All was bright with that brilliancy of sky and atmosphere, that blaze of sunshine and universal glitter, which I never saw till I came to California, combined with an elasticity in the air which removed all lassitude, and gives one spirit enough for anything. On either side of the Truckee great sierras rose like walls, castellated, embattled, rifted, skirted and crowned with pines of enormous size, the walls now and then breaking apart to show some snow-slashed peak rising into a heaven of intense, unclouded, sunny blue. At this altitude of 6,000 feet one must learn to be content with varieties of Coniferae, for, except for aspens, which spring up in some places where the pines have been cleared away, and for cotton-woods, which at a lower level fringe the streams, there is nothing but the bear cherry, the raspberry, the gooseberry, the wild grape, and the wild currant. None of these grew near the Truckee, but I feasted my eyes on pines[4] which, though not so large as the Wellingtonia of the Yosemite, are really gigantic, attaining a height of 250 feet, their huge stems, the warm red of cedar wood, rising straight and branchless for a third of their height, their diameter from seven to fifteen feet, their shape that of a larch, but with the needles long and dark, and cones a foot long. Pines cleft the sky; they were massed wherever level ground occurred; they stood over the Truckee at right angles, or lay across it in prostrate grandeur. Their stumps and carcasses were everywhere; and smooth "shoots" on the sierras marked where they were shot down as "felled timber," to be floated off by the river. To them this wild region owes its scattered population, and the sharp ring of the lumberer's axe mingles with the cries of wild beasts and the roar of mountain torrents. [4] Pinus Lambertina.

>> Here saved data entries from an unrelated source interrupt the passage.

(** C4, as stated: on the initialised page, the handler of the sources
    filter only re-renders the sources list, and a click on a discipline
    writes local storage and the fragment and renders the discipline panel
    and the sources list; neither updates the charts or the drawer, and the
    filter handler does not write the fragment. *)
Lemma notification_pass_counterexample :
  let opened := init sampleData (freshPage [] None) in
  effectsOf (handle sampleData (FilterChange "all")) opened
    = [SourcesRender [Link "https://lightcast.io" "Lightcast"; Link "#" "BLS"]]
  /\ fullPass (effectsOf (handle sampleData (FilterChange "all")) opened) = false
  /\ effectsOf (handle sampleData (DisciplineClick "Business")) opened
    = [StorageSet "Business"; HashWrite [("discipline", "Business")];
       DisciplineRender "Business"; SourcesRender []]
  /\ fullPass (effectsOf (handle sampleData (DisciplineClick "Business")) opened) = false.
Proof. vm_compute. repeat split; reflexivity. Qed.
(** * torchqrnn/forget_mult.py: the forget-mult recurrence

    A shallow embedding of [src/torchqrnn/forget_mult.py]:
    - the two CUDA kernels of the [kernel] string ([recurrent_forget_mult]
      and [bwd_recurrent_forget_mult]), as programs over flat buffers with
      32-bit [int] index arithmetic;
    - [CPUForgetMult.forward], as a program over contiguous tensors with the
      tensor library's shape rules (broadcasting, [split], [view], [stack]);
    - [ForgetMult.forward], the backend selector.

    Scalars are kept abstract: every result holds in any commutative ring
    (exact arithmetic).  Rounding of [float]/[double] is outside the model. *)

From Stdlib Require Import String ZArith Lia Bool PeanoNat.
From Stdlib Require Import Ring Ring_theory QArith Qcanon Qround Reals RealField.
From Stdlib Require Import Lra List Permutation.
Import ListNotations.

Close Scope Qc_scope.
Close Scope Q_scope.
Open Scope nat_scope.

(** * Scalars *)

(** The element type of tensors and kernel buffers, with the operations the
    source applies to it ([+], [-], [*], the literals [0] and [1]). *)
Class Scalar (A : Type) : Type := {
  s0 : A;
  s1 : A;
  sadd : A -> A -> A;
  smul : A -> A -> A;
  ssub : A -> A -> A;
  sopp : A -> A;
  scalar_ring : ring_theory s0 s1 sadd smul ssub sopp (@eq A)
}.

Declare Scope scalar_scope.
Delimit Scope scalar_scope with S.
Infix "+" := sadd : scalar_scope.
Infix "*" := smul : scalar_scope.
Infix "-" := ssub : scalar_scope.

#[global] Instance Z_Scalar : Scalar Z :=
  {| s0 := 0%Z; s1 := 1%Z; sadd := Z.add; smul := Z.mul; ssub := Z.sub;
     sopp := Z.opp; scalar_ring := Zth |}.

#[global] Instance R_Scalar : Scalar R :=
  {| s0 := 0%R; s1 := 1%R; sadd := Rplus; smul := Rmult; ssub := Rminus;
     sopp := Ropp; scalar_ring := RTheory |}.

#[global] Instance Qc_Scalar : Scalar Qc :=
  {| s0 := Q2Qc 0; s1 := Q2Qc 1; sadd := Qcplus; smul := Qcmult;
     ssub := Qcminus; sopp := Qcopp; scalar_ring := Qcrt |}.

(** * Python exceptions and the error monad *)

Inductive exn : Type :=
| NameError (name : string)
| AssertionError (msg : string)
| IndexError
| TypeError
| TorchError.  (* an error raised inside a tensor-library call *)

Inductive result (T : Type) : Type :=
| Ok (v : T)
| Raise (e : exn).
Arguments Ok {T} v.
Arguments Raise {T} e.

Definition rbind {T U : Type} (m : result T) (k : T -> result U) : result U :=
  match m with
  | Ok v => k v
  | Raise e => Raise e
  end.

Declare Scope py_scope.
Delimit Scope py_scope with py.
Notation "x <- m ;; k" := (rbind m (fun x => k))
  (at level 61, m at next level, right associativity) : py_scope.

(** * Tensors *)

Section Tensors.

Context {A : Type} {SA : Scalar A}.

(** A contiguous tensor: its [size()], its elements in row-major order, and
    the device flag read by [ForgetMult.forward]. *)
Record Tensor : Type := mkTensor {
  size : list nat;
  data : list A;
  is_cuda : bool
}.

Definition numel (s : list nat) : nat := fold_right Nat.mul 1 s.

(** Well-formed: as many elements as the shape announces. *)
Definition wf (t : Tensor) : Prop := length (data t) = numel (size t).

(** Row-major offset of a multi-index, and its inverse. *)
Fixpoint ravel (s idx : list nat) : nat :=
  match s, idx with
  | _ :: s', i :: idx' => i * numel s' + ravel s' idx'
  | _, _ => 0
  end.

Fixpoint unravel (s : list nat) (k : nat) : list nat :=
  match s with
  | [] => []
  | _ :: s' => k / numel s' :: unravel s' (k mod numel s')
  end.

(** [t[i0, i1, ...]] *)
Definition item (t : Tensor) (idx : list nat) : A :=
  nth (ravel (size t) idx) (data t) s0.

(** ** Broadcasting *)

(** Shapes are aligned on their last dimension; two extents are compatible
    when they are equal or one of them is 1. *)
Fixpoint bshape_rev (a b : list nat) : option (list nat) :=
  match a, b with
  | [], _ => Some b
  | _, [] => Some a
  | x :: a', y :: b' =>
      if x =? y then option_map (cons x) (bshape_rev a' b')
      else if x =? 1 then option_map (cons y) (bshape_rev a' b')
      else if y =? 1 then option_map (cons x) (bshape_rev a' b')
      else None
  end.

Definition broadcast_shapes (a b : list nat) : option (list nat) :=
  option_map (@rev nat) (bshape_rev (rev a) (rev b)).

Fixpoint clamp (so idx : list nat) : list nat :=
  match so, idx with
  | d :: so', i :: idx' => (if d =? 1 then 0 else i) :: clamp so' idx'
  | _, _ => []
  end.

(** The operand's multi-index for the result's multi-index [idx]: leading
    dimensions the operand lacks are dropped, extent-1 dimensions read
    index 0. *)
Definition bcast_index (so idx : list nat) : list nat :=
  clamp so (skipn (length idx - length so) idx).

Definition bcast_offset (so s : list nat) (k : nat) : nat :=
  ravel so (bcast_index so (unravel s k)).

(** Elementwise binary operator with broadcasting ([a * b], [a + b]). *)
Definition binop (op : A -> A -> A) (a b : Tensor) : result Tensor :=
  if negb (Bool.eqb (is_cuda a) (is_cuda b)) then Raise TorchError
  else match broadcast_shapes (size a) (size b) with
       | None => Raise TorchError
       | Some s =>
           Ok {| size := s;
                 data := map (fun k => op (nth (bcast_offset (size a) s k) (data a) s0)
                                          (nth (bcast_offset (size b) s k) (data b) s0))
                             (seq 0 (numel s));
                 is_cuda := is_cuda a |}
       end.

Definition tmul : Tensor -> Tensor -> result Tensor := binop smul.
Definition tadd : Tensor -> Tensor -> result Tensor := binop sadd.

(** [c - t] for a Python number [c]. *)
Definition rsub (c : A) (t : Tensor) : Tensor :=
  {| size := size t; data := map (fun v => (c - v)%S) (data t); is_cuda := is_cuda t |}.

(** ** [split], [view], [stack] *)

(** Rows [i .. i+len-1] along dimension 0 ([narrow]). *)
Definition narrow0 (t : Tensor) (i len : nat) : Tensor :=
  let n := numel (tl (size t)) in
  {| size := len :: tl (size t);
     data := firstn (len * n) (skipn (i * n) (data t));
     is_cuda := is_cuda t |}.

(** [t.split(1, dim=0)]: one chunk per row; a tensor with no row yields a
    single chunk with no row; a 0-dimensional tensor cannot be split. *)
Definition split1 (t : Tensor) : result (list Tensor) :=
  match size t with
  | [] => Raise TorchError
  | 0 :: _ => Ok [narrow0 t 0 0]
  | d :: _ => Ok (map (fun i => narrow0 t i 1) (seq 0 d))
  end.

(** [t.view(s)]: same elements, new shape with the same number of elements. *)
Definition view (t : Tensor) (s : list nat) : result Tensor :=
  if numel s =? numel (size t)
  then Ok {| size := s; data := data t; is_cuda := is_cuda t |}
  else Raise TorchError.

Definition same_size (a b : Tensor) : bool :=
  if list_eq_dec Nat.eq_dec (size a) (size b) then true else false.

(** [torch.stack(ts)]: a new leading dimension; rejects the empty list and
    tensors of different sizes or devices. *)
Definition stack (ts : list Tensor) : result Tensor :=
  match ts with
  | [] => Raise TorchError
  | t0 :: _ =>
      if forallb (fun t => same_size t0 t && Bool.eqb (is_cuda t0) (is_cuda t)) ts
      then Ok {| size := length ts :: size t0;
                 data := concat (map data ts);
                 is_cuda := is_cuda t0 |}
      else Raise TorchError
  end.

(** Indexing a Python tuple. *)
Definition tuple_get {T : Type} (l : list T) (i : nat) : result T :=
  match nth_error l i with
  | Some v => Ok v
  | None => Raise IndexError
  end.

(** * [CPUForgetMult.forward] *)

Local Open Scope py_scope.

The track is a soft, natural, wagon road, very pleasant to ride on. The horse was much too big for me, and had plans of his own; but now and then, where the ground admitted to it, I tried his heavy "lope" with much amusement. I met nobody, and passed nothing on the road but a freight wagon, drawn by twenty-two oxen, guided by three fine-looking men, who had some difficulty in making room for me to pass their awkward convoy. After I had ridden about ten miles the road went up a steep hill in the forest, turned abruptly, and through the blue gloom of the great pines which rose from the ravine in which the river was then hid, came glimpses of two mountains, about 11,000 feet in height, whose bald grey summits were crowned with pure snow. It was one of those glorious surprises in scenery which make one feel as if one must bow down and worship. The forest was thick, and had an undergrowth of dwarf spruce and brambles, but as the horse had become fidgety and "scary" on the track, I turned off in the idea of taking a short cut, and was sitting carelessly, shortening my stirrup, when a great, dark, hairy beast rose, crashing and snorting, out of the tangle just in front of me. I had only a glimpse of him, and thought that my imagination had magnified a wild boar, but it was a bear. The horse snorted and plunged violently, as if he would go down to the river, and then turned, still plunging, up a steep bank, when, finding that I must come off, I threw myself off on the right side, where the ground rose considerably, so that I had not far to fall. I got up covered with dust, but neither shaken nor bruised. It was truly grotesque and humiliating. The bear ran in one direction, and the horse in another. I hurried after the latter, and twice he stopped till I was close to him, then turned round and cantered away. After walking about a mile in deep dust, I picked up first the saddle-blanket and next my bag, and soon came upon the horse, standing facing me, and shaking all over.